Often, it may not be possible in the real life situation to resolve the indecision: he may now decide he wants sex with one particular woman, but she may not want it with him! Whatever the external reality, however, we can at least overcome the sexual indecision by helping him to, for now, decide not to decide.

Now let us consider Kidney 3: So many times I have played recordings (not digital) of the same operatic aria sung by three tenors: Enrico Caruso, Beniamino Gigli and Mario Lanza. No Kidney 3 problem occurs with Caruso, but with Gigli it suddenly appears as he is nearing the climax of the aria, and with Mario Lanza the Kidney 3 problem is there from near the beginning of the aria and persists through to the climax. This is a good example of a Kidney 3 problem that I call Orgasm Success. Gigli becomes apprehensive as the “orgasm” approaches, Lanza is anxious from the very start of the “relationship”, whereas Caruso glories in it!

This problem relates to difficulty not so much with the sex act itself, but with the orgasm. Of course, it can prevent the act from even being initiated if the orgasm anxiety is powerful enough. And this problem does not only relate to actual sex, but to any activity, whatever it may be, that has been sexualized. For instance, many people fail in business – never reach the climactic success – because they have sexualized their business activities. (So I teach them: “Singing is for singing, business is for business – and sex is for sex”.)

Whenever I find a psoas problem or a kidney problem, I always test, at a deep level of the unconscious – in a very controlled situation – for a Kidney 3[2] problem. And overcoming this is an essential constituent of holistic therapy.

So from psoas, to kidney, to singing, to business, to sex.
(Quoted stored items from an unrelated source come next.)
(** * characterAI: the chunk-construction pipeline

    A shallow embedding of [src/data/preprocessing.py] (text cleaning and
    chapter segmentation) and [src/data/chunking.py] (the Gemini-backed
    chunker), with the properties of the specification stated on it.

    Python values are modelled as follows.
    - [str]: the list of its Unicode code points ([len] counts code points);
    - [int]: [Z];
    - an exception that leaves a function: the [Raise] case of [result];
    - the value returned by [json.loads]: the inductive [Json.value];
    - a [dict] built by the code: a record;
    - the two collaborators of [create_chunks], the generative model and
      [json.loads]: parameters of the chunker, so that what is proved of it
      holds whatever they answer. *)

From Stdlib Require Import List NArith ZArith Lia Bool String Ascii DecimalString.
Import ListNotations.

Set Implicit Arguments.
Set Warnings "-register-all".

(** ** Python strings *)

Module Py.

Definition char := N.
Definition str := list char.

(** A literal: the code points of an ASCII string. *)
Definition u (s : string) : str :=
  List.map N_of_ascii (list_ascii_of_string s).

Definition nl : char := 10%N.
Definition quote : char := 34%N.

Definition len (s : str) : Z := Z.of_nat (List.length s).

Definition ch_eqb (a b : char) : bool := N.eqb a b.

Fixpoint str_eqb (a b : str) : bool :=
  match a, b with
  | [], [] => true
  | x :: a', y :: b' => ch_eqb x y && str_eqb a' b'
  | _, _ => false
  end.

(** [str.isspace] on one character; the same table decides [\s] in [re] and
    what [str.strip] removes. *)
Definition isspace (c : char) : bool :=
  ((9 <=? c) && (c <=? 13) || (28 <=? c) && (c <=? 32)
   || (c =? 133) || (c =? 160) || (c =? 5760)
   || (8192 <=? c) && (c <=? 8202)
   || (c =? 8232) || (c =? 8233) || (c =? 8239) || (c =? 8287)
   || (c =? 12288))%N.

(** The code point of the digit zero of every decimal-digit block (category
    Nd, Unicode 14); each block is ten consecutive code points. *)
Definition decimal_zeros : list N :=
  [48; 1632; 1776; 1984; 2406; 2534; 2662; 2790; 2918; 3046; 3174; 3302;
   3430; 3558; 3664; 3792; 3872; 4160; 4240; 6112; 6160; 6470; 6608; 6784;
   6800; 6992; 7088; 7232; 7248; 42528; 43216; 43264; 43472; 43504; 43600;
   44016; 65296; 66720; 68912; 69734; 69872; 69942; 70096; 70384; 70736;
   70864; 71248; 71360; 71472; 71904; 72016; 72784; 73040; 73120; 92768;
   92864; 93008; 120782; 120792; 120802; 120812; 120822; 123200; 123632;
   125264; 130032]%N.

(** [str.isdecimal] on one character; decides [\d] in [re]. *)
Definition isdecimal (c : char) : bool :=
  existsb (fun z => (z <=? c) && (c <=? z + 9))%N decimal_zeros.

Fixpoint dropwhile (p : char -> bool) (s : str) : str :=
  match s with
  | [] => []
  | c :: s' => if p c then dropwhile p s' else s
  end.

Definition lstrip (s : str) : str := dropwhile isspace s.
Definition rstrip (s : str) : str := rev (dropwhile isspace (rev s)).

(** [s.strip()] *)
Definition strip (s : str) : str := rstrip (lstrip s).

(** [s.startswith(p)] *)
Fixpoint startswith (p s : str) : bool :=
  match p, s with
  | [], _ => true
  | _ :: _, [] => false
  | a :: p', b :: s' => ch_eqb a b && startswith p' s'
  end.

(** The lowest index at which [sub] occurs in [s]. *)
Fixpoint find_nat (sub s : str) {struct s} : option nat :=
  if startswith sub s then Some 0%nat
  else match s with
       | [] => None
       | _ :: s' => option_map S (find_nat sub s')
       end.

(** The highest index at which [sub] occurs in [s]. *)
Fixpoint rfind_nat (sub s : str) {struct s} : option nat :=
  match s with
  | [] => if startswith sub [] then Some 0%nat else None
  | _ :: s' =>
      match rfind_nat sub s' with
      | Some i => Some (S i)
      | None => if startswith sub s then Some 0%nat else None
      end
  end.

Definition index_or_minus1 (o : option nat) : Z :=
  match o with
  | Some i => Z.of_nat i
  | None => (-1)%Z
  end.

(** [s.find(sub)] and [s.rfind(sub)]: -1 when [sub] does not occur. *)
Definition find (sub s : str) : Z := index_or_minus1 (find_nat sub s).
Definition rfind (sub s : str) : Z := index_or_minus1 (rfind_nat sub s).

(** [s.find(sub, start)] for [0 <= start]. *)
Definition find_from (sub s : str) (start : nat) : Z :=
  if (List.length s <? start)%nat then (-1)%Z
  else match find_nat sub (skipn start s) with
       | Some i => Z.of_nat (start + i)
       | None => (-1)%Z
       end.

(** [sub in s] *)
Definition contains (sub s : str) : bool :=
  match find_nat sub s with
  | Some _ => true
  | None => false
  end.

(** [s.split(sep)] for a non-empty [sep]: the occurrences of [sep] are
    taken from the left and do not overlap.  [skip] counts the characters of
    an occurrence still to be passed over, [cur] is the current part,
    reversed. *)
Fixpoint split_aux (sep : str) (skip : nat) (cur : str) (s : str) : list str :=
  match s with
  | [] => [rev cur]
  | c :: s' =>
      match skip with
      | S k => split_aux sep k cur s'
      | O =>
          if startswith sep s
          then rev cur :: split_aux sep (List.length sep - 1) [] s'
          else split_aux sep 0 (c :: cur) s'
      end
  end.

Definition split (sep s : str) : list str := split_aux sep 0 [] s.

(** [s.replace(old, new)] for a non-empty [old]. *)
Fixpoint replace_aux (old new : str) (skip : nat) (s : str) : str :=
  match s with
  | [] => []
  | c :: s' =>
      match skip with
      | S k => replace_aux old new k s'
      | O =>
          if startswith old s
          then new ++ replace_aux old new (List.length old - 1) s'
          else c :: replace_aux old new 0 s'
      end
  end.

Definition replace (old new s : str) : str := replace_aux old new 0 s.

(** A slice bound of [s[a:b]]: negative bounds count from the end, and every
    bound is clamped to the string. *)
Definition slice_index (n i : Z) : Z :=
  if (i <? 0)%Z then Z.max 0 (i + n) else Z.min i n.

(** [s[a:b]] *)
Definition slice (s : str) (a b : Z) : str :=
  let lo := slice_index (len s) a in
  let hi := slice_index (len s) b in
  firstn (Z.to_nat (hi - lo)) (skipn (Z.to_nat lo) s).

(** [str(n)] for an [int]. *)
Definition str_of_int (n : Z) : str :=
  u (NilZero.string_of_int (Z.to_int n)).

(** What a call produces: a value, or an exception that leaves it. *)
Inductive exn :=
| ValueError (msg : str)
| TypeError
| AttributeError
| KeyError
| IOError
| OtherError.

Inductive result (A : Type) :=
| Return (a : A)
| Raise (e : exn).

Arguments Return {A} a.
Arguments Raise {A} e.

Definition bind {A B} (m : result A) (f : A -> result B) : result B :=
  match m with
  | Return a => f a
  | Raise e => Raise e
  end.

(** [try: body  except Exception: handler] *)
Definition try_except {A} (body : result A) (handler : exn -> result A) : result A :=
  match body with
  | Return a => Return a
  | Raise e => handler e
  end.

End Py.

Import Py.

Notation "x <- m ;; k" := (bind m (fun x => k))
  (at level 61, m at next level, right associativity).

(** ** The part of [re] the patterns of [DataPreprocessor] use

    A pattern is a sequence of items; an item is one character of a class, a
    repetition of a class (greedy or lazy), the anchor [^] under
    [re.MULTILINE], or a parenthesis of group 1.  Matching backtracks in the
    order of [re]: a greedy repetition tries the longest run first, a lazy one
    the shortest. *)

Module Re.

Inductive item :=
| One (p : char -> bool)
| Star (p : char -> bool) (greedy : bool)
| Plus (p : char -> bool) (greedy : bool)
| Bol
| GroupOpen
| GroupClose.

Definition pattern := list item.

(** Where the matcher stands: the position, the character before it, and the
    span of group 1 so far. *)
Record cursor := mkCursor {
  pos : nat;
  before : option char;
  g_start : nat;
  g_end : nat
}.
All on the journey out of slavery, into freedom – led by George Goodheart. And every step from the very first would have sufficed. Every step a miracle.

No, George, I don’t regard you as God. Your miracles are not His.  But – please forgive me – sometimes you do seem just a little like Moses!


[1] The affected meridian point is almost always – but not invariably – on the left side of the body.

[2] This and Kidney 2 are the most common problems on the kidney meridian.


3. Why Are Our Muscles and Organs Interconnected?

One of the great biological discoveries of the last century was made by George Goodheart: the linkage of the major muscles of the body with specific organs, for instance, between the tensor fascia lata muscle and the large intestine. And they are connected via the acupuncture system, here the large intestine meridian. Why, we should ask, has this been “Planned”? What is its evolutionary value? Why must we have this connection?

Goodheart showed that the movement of a single muscle can energize the related organ. But only rarely does a movement involve but a single muscle. Virtually all our movements involve many muscles. (Think, for example, of the number involved in walking.) Thus, a complex movement involves many organs – sometimes all of them.

The “purpose” in the muscle-organ linkage is to enable our constant everyday muscular activities to energize, vitalize, tonify all the organs of the body, and so to promote health. If we are in a positive emotional state, our organs will be energized as a result of our muscular activity. However, if our emotional state is predominantly negative (that is to say, we are of low Life Energy), then our organs will be de-energized by our muscular activity – and that is the way to illness. Contrast the walk of the happy with that of the depressed.

The “better” we move, the better we will be. So, by improving muscular activity we can improve the emotional state, and thus the organs. And this is the role of the body-therapist. Through enhancing the Life Energy, the positive emotional state, we can, with muscular activity, energize our organs. This is the role of the psycho-therapist. The therapist that combines both is holistic, as, of course, is George Goodheart.